START SUPPLIED RECORDS

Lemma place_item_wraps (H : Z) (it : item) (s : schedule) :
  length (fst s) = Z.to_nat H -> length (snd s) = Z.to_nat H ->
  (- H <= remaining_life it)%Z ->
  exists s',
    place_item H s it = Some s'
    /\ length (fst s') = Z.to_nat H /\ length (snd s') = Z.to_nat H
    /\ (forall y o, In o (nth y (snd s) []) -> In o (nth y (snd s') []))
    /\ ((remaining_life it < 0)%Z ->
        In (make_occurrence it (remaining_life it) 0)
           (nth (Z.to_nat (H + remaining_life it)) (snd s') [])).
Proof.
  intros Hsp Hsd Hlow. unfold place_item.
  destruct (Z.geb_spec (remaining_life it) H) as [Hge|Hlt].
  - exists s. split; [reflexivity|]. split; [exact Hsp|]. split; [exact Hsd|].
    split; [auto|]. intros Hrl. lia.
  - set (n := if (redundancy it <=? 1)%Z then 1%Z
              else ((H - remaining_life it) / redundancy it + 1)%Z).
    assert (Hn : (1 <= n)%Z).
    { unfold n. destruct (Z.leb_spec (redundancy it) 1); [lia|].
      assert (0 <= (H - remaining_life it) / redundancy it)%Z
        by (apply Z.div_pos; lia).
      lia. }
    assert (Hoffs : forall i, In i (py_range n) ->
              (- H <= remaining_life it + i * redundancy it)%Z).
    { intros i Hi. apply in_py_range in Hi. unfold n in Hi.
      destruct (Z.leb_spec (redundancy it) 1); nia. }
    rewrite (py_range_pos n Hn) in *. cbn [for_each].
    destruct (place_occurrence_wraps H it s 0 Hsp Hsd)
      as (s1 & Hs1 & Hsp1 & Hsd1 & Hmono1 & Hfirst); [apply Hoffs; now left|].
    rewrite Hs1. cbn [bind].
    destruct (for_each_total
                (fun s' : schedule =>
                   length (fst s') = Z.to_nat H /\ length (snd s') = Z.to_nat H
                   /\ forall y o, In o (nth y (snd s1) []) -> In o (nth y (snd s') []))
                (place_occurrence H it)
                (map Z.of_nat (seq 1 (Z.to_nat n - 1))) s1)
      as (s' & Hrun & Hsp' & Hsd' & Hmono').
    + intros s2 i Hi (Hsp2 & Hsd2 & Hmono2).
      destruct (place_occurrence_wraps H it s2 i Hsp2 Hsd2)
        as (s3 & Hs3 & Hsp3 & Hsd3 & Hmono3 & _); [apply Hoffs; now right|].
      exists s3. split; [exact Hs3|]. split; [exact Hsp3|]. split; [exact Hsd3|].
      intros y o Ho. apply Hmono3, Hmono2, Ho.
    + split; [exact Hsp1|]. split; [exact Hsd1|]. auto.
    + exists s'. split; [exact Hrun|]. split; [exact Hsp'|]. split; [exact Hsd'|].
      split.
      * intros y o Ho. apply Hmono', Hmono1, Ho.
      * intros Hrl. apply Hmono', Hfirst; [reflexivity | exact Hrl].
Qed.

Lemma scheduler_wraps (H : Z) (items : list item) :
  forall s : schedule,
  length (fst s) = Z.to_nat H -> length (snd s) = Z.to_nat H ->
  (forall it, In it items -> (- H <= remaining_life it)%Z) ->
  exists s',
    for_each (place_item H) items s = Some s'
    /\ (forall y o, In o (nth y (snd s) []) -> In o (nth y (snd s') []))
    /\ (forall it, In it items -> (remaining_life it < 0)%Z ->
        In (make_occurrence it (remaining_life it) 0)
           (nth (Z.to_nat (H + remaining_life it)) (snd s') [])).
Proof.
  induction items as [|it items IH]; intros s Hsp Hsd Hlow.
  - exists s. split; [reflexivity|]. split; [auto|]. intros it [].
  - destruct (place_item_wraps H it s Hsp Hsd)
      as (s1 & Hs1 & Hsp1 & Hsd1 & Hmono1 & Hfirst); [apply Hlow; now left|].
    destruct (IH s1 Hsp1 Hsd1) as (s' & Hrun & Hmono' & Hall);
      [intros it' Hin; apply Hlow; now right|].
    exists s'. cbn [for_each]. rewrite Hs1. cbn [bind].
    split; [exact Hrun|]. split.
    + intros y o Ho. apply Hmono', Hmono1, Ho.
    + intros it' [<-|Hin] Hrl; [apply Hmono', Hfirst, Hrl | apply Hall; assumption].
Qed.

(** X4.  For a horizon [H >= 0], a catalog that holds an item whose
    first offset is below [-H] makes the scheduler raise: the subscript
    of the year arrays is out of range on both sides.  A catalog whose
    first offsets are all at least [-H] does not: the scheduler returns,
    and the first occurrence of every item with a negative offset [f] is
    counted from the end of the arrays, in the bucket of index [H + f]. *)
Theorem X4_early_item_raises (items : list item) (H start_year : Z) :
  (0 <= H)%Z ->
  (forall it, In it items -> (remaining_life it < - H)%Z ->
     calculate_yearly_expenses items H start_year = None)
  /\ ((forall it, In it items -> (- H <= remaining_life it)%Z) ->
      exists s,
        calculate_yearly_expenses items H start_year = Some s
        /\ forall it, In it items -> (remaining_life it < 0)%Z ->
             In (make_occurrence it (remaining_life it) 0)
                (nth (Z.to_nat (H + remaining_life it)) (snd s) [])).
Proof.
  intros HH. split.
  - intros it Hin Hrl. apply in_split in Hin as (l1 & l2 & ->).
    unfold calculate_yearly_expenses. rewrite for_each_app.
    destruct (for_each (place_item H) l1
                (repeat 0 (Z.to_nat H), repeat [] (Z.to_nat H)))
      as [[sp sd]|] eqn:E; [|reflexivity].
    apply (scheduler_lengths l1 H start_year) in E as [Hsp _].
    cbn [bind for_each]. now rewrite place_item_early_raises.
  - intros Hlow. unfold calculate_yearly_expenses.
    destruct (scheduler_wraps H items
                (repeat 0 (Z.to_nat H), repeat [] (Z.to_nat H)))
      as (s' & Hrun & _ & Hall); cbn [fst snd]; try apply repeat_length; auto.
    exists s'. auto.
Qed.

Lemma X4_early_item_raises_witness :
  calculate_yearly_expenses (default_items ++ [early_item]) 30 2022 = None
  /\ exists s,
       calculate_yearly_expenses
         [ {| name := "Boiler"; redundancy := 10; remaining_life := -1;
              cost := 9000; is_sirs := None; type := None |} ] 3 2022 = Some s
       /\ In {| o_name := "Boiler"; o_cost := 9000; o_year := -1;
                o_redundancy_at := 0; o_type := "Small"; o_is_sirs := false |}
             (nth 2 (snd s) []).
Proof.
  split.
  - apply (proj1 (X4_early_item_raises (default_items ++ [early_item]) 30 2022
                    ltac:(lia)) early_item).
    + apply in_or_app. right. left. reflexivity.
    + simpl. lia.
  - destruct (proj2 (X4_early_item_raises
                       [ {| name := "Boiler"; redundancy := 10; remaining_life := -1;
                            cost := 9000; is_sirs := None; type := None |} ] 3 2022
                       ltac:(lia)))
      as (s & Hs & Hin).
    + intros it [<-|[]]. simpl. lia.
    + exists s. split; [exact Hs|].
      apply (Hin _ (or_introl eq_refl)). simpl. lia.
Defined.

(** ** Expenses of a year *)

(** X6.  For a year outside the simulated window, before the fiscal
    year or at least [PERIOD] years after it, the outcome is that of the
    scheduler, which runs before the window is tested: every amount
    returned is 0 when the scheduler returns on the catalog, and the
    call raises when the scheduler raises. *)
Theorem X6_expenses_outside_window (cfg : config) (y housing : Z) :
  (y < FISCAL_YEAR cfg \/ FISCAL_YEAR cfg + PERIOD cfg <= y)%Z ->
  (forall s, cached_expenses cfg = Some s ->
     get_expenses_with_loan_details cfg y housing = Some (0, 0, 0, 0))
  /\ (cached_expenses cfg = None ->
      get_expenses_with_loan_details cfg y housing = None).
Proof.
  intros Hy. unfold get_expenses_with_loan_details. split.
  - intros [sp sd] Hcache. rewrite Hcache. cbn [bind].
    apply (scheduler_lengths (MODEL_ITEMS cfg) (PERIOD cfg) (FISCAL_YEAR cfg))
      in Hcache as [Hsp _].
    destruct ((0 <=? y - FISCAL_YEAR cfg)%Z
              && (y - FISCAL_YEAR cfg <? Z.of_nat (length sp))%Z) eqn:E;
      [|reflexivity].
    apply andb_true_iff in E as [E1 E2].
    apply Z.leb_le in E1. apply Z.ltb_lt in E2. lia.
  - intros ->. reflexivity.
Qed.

END SUPPLIED RECORDS

ABOUT THIS TASK: Where a line of the entries contains the word "auto", copy that line.

WRITTEN SOLUTION:
    split; [auto|]. intros Hrl. lia.
    + split; [exact Hsp1|]. split; [exact Hsd1|]. auto.
  - exists s. split; [reflexivity|]. split; [auto|]. intros it [].
      as (s' & Hrun & _ & Hall); cbn [fst snd]; try apply repeat_length; auto.
    exists s'. auto.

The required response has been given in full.